I don’t feel bad about blocking ads.  Why?  Many of my clients computers have been infected with annoying adware and malware due to bad ads.  Why are there bad ads?  Most website do not manage their ads.  They turn them over to a 3rd party service.  Every so often those ad networks do not properly screen the code behind particular ads or the websites they link to.  Your computer is adversely affected, likely resulting in an expensive service call to someone like me.   Either because I have to (ie. to watch a TV show on a network’s website) or because I want to support a particular site, I do unblock ads on a case by case basis.  I am less offended by websites that serve up their own ads and don’t rely on an outside company.  These sites are few and far between, unfortunately.  I am very willing to unblock these “1st party” ads. 

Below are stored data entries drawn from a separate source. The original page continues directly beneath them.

(** * The talks application: data model and model-level operations

    A shallow embedding of [app/models.py]: the four mapped classes
    ([User], [Talk], [Comment], [PendingEmail]), the queries they run
    against the session, and the library calls they rest on.

    Conventions.
    - A nullable column, and a Python attribute that may be [None], is an
      [option]; [None] is Python's [None] and SQL's [NULL].
    - Text is a [string] holding the UTF-8 form of the Python text.
    - A query is evaluated against an explicit database value [DB.t]; an
      operation that commits returns the new database.
    - A call that may raise returns a [result].
    - Third-party functions whose bodies are not part of the application
      (the signer's MAC, the password hasher, markdown and bleach) are
      section variables; what is assumed of them is stated as a
      hypothesis next to the theorem that needs it. *)

From Stdlib Require Import ZArith List Ascii String DecimalString.
From stdpp Require Import base option list strings gmap fin_maps relations.

(* ===================================================================== *)
(** ** Python values shared by the model *)
(* ===================================================================== *)

Module Py.

(** The exceptions the modelled code can raise or catch. *)
Inductive exn : Type :=
  | AttributeError (msg : string)
  | BadSignature (msg : string)
  | SignatureExpired
  | IntegrityError (msg : string).

Inductive result (A : Type) : Type :=
  | Ok (a : A)
  | Raise (e : exn).
Arguments Ok {A} a.
Arguments Raise {A} e.

Definition bind {A B} (r : result A) (k : A -> result B) : result B :=
  match r with
  | Ok a => k a
  | Raise e => Raise e
  end.

(** [try: ... except: handler] with a bare [except]. *)
Definition try_except {A B} (r : result A) (k : A -> B) (handler : B) : B :=
  match r with
  | Ok a => k a
  | Raise _ => handler
  end.

(** Truth value of an optional text: [None] and the empty text are false. *)
Definition truthy_str (o : option string) : bool :=
  match o with
  | Some s => negb (String.eqb s "")
  | None => false
  end.

(** Truth value of an optional integer: [None] and [0] are false. *)
Definition truthy_int (o : option Z) : bool :=
  match o with
  | Some z => negb (z =? 0)%Z
  | None => false
  end.

(** Truth value of an optional boolean. *)
Definition truthy_bool (o : option bool) : bool :=
  match o with
  | Some b => b
  | None => false
  end.

(** [a or b] on optional texts. *)
Definition or_str (a b : option string) : option string :=
  if truthy_str a then a else b.

(** [str(n)] for an integer. *)
Definition str_of_int (n : Z) : string :=
  match n with
  | Z0 => "0"
  | Zpos p => NilEmpty.string_of_uint (Pos.to_uint p)
  | Zneg p => String "-" (NilEmpty.string_of_uint (Pos.to_uint p))
  end.
(** X7: a beam angle that is not finite (NaN or an infinity) makes the
    radius, the touch spacing and the chosen spacing NaN, whatever the other
    inputs; both spacings are then rendered as the en-dash, the overlap
    percentage is 0 and no overlap annotation is drawn. *)
Theorem angle_not_finite_blank (C D B s : number) (mode : string) :
  Num.isFinite B = false ->
  let res := derived C D B mode s in
  r res = NaN /\ A_touch res = NaN /\ A res = NaN /\
  inchesToFeetIn (A_touch res) = en_dash /\
  inchesToFeetIn (A res) = en_dash /\
  overlapPct C D B mode s = #0 /\
  overlapIndicator C D B mode s = [].
Proof.
  intros HB res.
  assert (Hr : r res = NaN).
  { unfold res, derived, computeAll. cbn [r].
    rewrite (tan_not_finite B mode HB). apply mul_NaN_r. }
  assert (Ht : A_touch res = NaN).
  { change (A_touch res) with (#2 * r res)%js. now rewrite Hr. }
  assert (Ha : A res = NaN).
  { change (A res) with (s * A_touch res)%js. rewrite Ht. apply mul_NaN_r. }
  assert (Ho : overlap C D B mode s = NaN).
  { unfold overlap. fold res. now rewrite Ht, Ha. }
  repeat split; try assumption.
  - now rewrite Ht.
  - now rewrite Ha.
  - unfold overlapPct. fold res. now rewrite Ht.
  - unfold overlapIndicator. now rewrite Ho.
Qed.

Lemma angle_not_finite_blank_witness :
  inchesToFeetIn (A (derived #108 #36 PosInf "half" #0.9)) = en_dash.
Proof.
  apply (angle_not_finite_blank #108 #36 PosInf #0.9 "half"). reflexivity.
Defined.

(** X9: on real heights the advisory under the inputs is shown exactly
    when the work plane is at or above the ceiling. *)
Theorem advisory_iff (c d : R) (B s : number) (mode : string) :
  advisoryShown (Fin c) (Fin d) B mode s = true <-> c <= d.
Proof.
  unfold advisoryShown, derived, computeAll. cbn [MH Num.sub Num.neg Num.add].
  rewrite max_fin, le_fin. unfold Rmax.
  destruct (Rle_dec 0 (c + - d)); split; intros; lra.
Qed.

End Derived.

(** ** The coordinates of the drawing *)

Section Coordinates.

Local Open Scope R_scope.

(** The coordinates for a finite chosen spacing [a] and a finite radius
    [rad], with [X] the horizontal scale. *)
Lemma coordinates_of (C D B s : number) (mode : string) (a rad : R) :
  A (derived C D B mode s) = Fin a ->
  r (derived C D B mode s) = Fin rad ->
  let X := 712 / (Rmax 1 (a + 2 * rad) * 1.1) in
  xLeft C D B mode s = Fin (380 - a / 2 * X) /\
  xRight C D B mode s = Fin (380 + a / 2 * X) /\
  beamFootLeftL C D B mode s = Fin (380 - a / 2 * X - rad * X) /\
  beamFootRightR C D B mode s = Fin (380 + a / 2 * X + rad * X) /\
  0 < X /\ Rmax 1 (a + 2 * rad) * X = 712 / 1.1.
Proof.
  intros HA Hr X.
  pose proof (Rmax_l 1 (a + 2 * rad)) as Hmax.
  assert (HX : xScale C D B mode s = Fin X).
  { unfold xScale, totalWidthIn, drawableWidth. rewrite HA, Hr.
    unfold svgWidth, margin_left, margin_right. fin_simpl.
    unfold X. f_equal. lra. }
  assert (Hl : xLeft C D B mode s = Fin (380 - a / 2 * X)).
  { unfold xLeft. rewrite HX, center_380, HA. fin_simpl. reflexivity. }
  assert (Hrt : xRight C D B mode s = Fin (380 + a / 2 * X)).
  { unfold xRight. rewrite HX, center_380, HA. fin_simpl. reflexivity. }
  unfold beamFootLeftL, beamFootRightR.
  rewrite HX, Hl, Hrt, Hr. fin_simpl.
  repeat split; try reflexivity.
  - unfold X. apply Rdiv_lt_0_compat; lra.
  - unfold X. field. lra.
Qed.

(** X10: the horizontal scale is never infinite and never negative: for
    all numbers it is NaN when chosenSpacing + 2 * radius is NaN, and
    otherwise a number between 0 and drawableWidth / 1.1, thanks to the
    floor of 1 inch on the total width. *)
Theorem xScale_bounded (C D B s : number) (mode : string) :
  let res := derived C D B mode s in
  let X := xScale C D B mode s in
  ((A res + #2 * r res)%js = NaN -> X = NaN) /\
  ((A res + #2 * r res)%js <> NaN ->
   (#0 <=? X)%js = true /\ (X <=? drawableWidth / #1.1)%js = true).
Proof.
  intros res X. unfold X, xScale, totalWidthIn. fold res.
  assert (H11 : Num.sgn 1.1 = Gt).
  { unfold Num.sgn. destruct (Rlt_dec 1.1 0); [lra |].
    destruct (Rlt_dec 0 1.1); [reflexivity | lra]. }
  assert (Hdw : drawableWidth = #712).
  { unfold drawableWidth, svgWidth, margin_left, margin_right.
    fin_simpl. f_equal. lra. }
  rewrite Hdw. rewrite (div_fin 712 1.1) by lra.
  split.
  - intros H. now rewrite H.
  - intros H. destruct (A res + #2 * r res)%js as [| | | v].
    + contradiction.
    + cbn [Math.max Num.lt Num.mul]. rewrite H11. cbn [Num.signed_inf Num.div].
      split; apply le_fin; lra.
    + cbn [Math.max Num.lt]. fin_simpl. rewrite Rmult_1_l.
      split; apply le_fin; lra.
    + rewrite max_fin. pose proof (Rmax_l 1 v) as Hm. fin_simpl.
      split; apply le_fin.
      * apply Rlt_le, Rdiv_lt_0_compat; lra.
      * apply Rmult_le_reg_r with (Rmax 1 v * 1.1); [lra |].
        replace (712 / (Rmax 1 v * 1.1) * (Rmax 1 v * 1.1)) with 712
          by (field; lra).
        replace (712 / 1.1 * (Rmax 1 v * 1.1)) with (712 * Rmax 1 v)
          by (field; lra).
        lra.
Qed.
Lemma parseFloat_without_literal s :
  take_decimal (trimStart s) = None -> parseFloat (VStr s) = NaN.
Proof. intros H. cbn. unfold parseFloat_string. by rewrite H. Qed.




(** ** Create, then read back *)

Lemma fold_max_ge (l : list Z) (a x : Z) : x ∈ l -> x <= fold_right Z.max a l.
Proof.
  induction l as [| y l IH]; intros Hx.
  - by apply elem_of_nil in Hx.
  - apply elem_of_cons in Hx as [-> | Hx]; cbn; [lia |].
    specialize (IH Hx). lia.
Qed.

Lemma next_id_fresh d r : r ∈ rows d -> id r < next_id d.
Proof.
  intros Hr. unfold next_id.
  assert (id r <= fold_right Z.max (seq d) (map id (rows d))); [| lia].
  apply fold_max_ge. change (id r ∈ id <$> rows d). by apply list_elem_of_fmap_2.
Qed.

Lemma find_app_last (l : list row) r i :
  (forall r', r' ∈ l -> id r' <> i) -> id r = i ->
  find (fun r => id r =? i) (l ++ [r]) = Some r.
Proof.
  intros Hl Hr. induction l as [| y l IH]; cbn.
  - apply Z.eqb_eq in Hr. by rewrite Hr.
  - destruct (Z.eqb_spec (id y) i) as [Hy | _].
    + exfalso. apply (Hl y); [apply list_elem_of_here | exact Hy].
    + apply IH. intros r' Hr'. apply Hl. by apply list_elem_of_further.
Qed.

Lemma date_errors_nil now v : date_errors now v = [] -> exists s, v = VStr s.
Proof.
  unfold date_errors. destruct (negb (truthy v)); [discriminate |].
  destruct v; cbn; try discriminate. eauto.
Qed.

Lemma category_errors_nil v : category_errors v = [] -> exists s, v = VStr s.
Proof.
  unfold category_errors. destruct (negb (truthy v)); [discriminate |].
  destruct v; cbn; try discriminate. eauto.
Qed.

My go to ad blockers on the computer are Ad Block Plus or uBlock Origin, and I tend to favor the second one.  You likely have one of the 2 installed by me.  On iOS devices I like Ad Guard, though there are other choices.  For some clients, I have taken the notion of blocking one step further and gone with a “sledgehammer approach” blocking all advertising servers at the network level of the computer before they even get the the browser.   This may be the right call if you have had serious security problems due to ads in the past or are very averse to ads.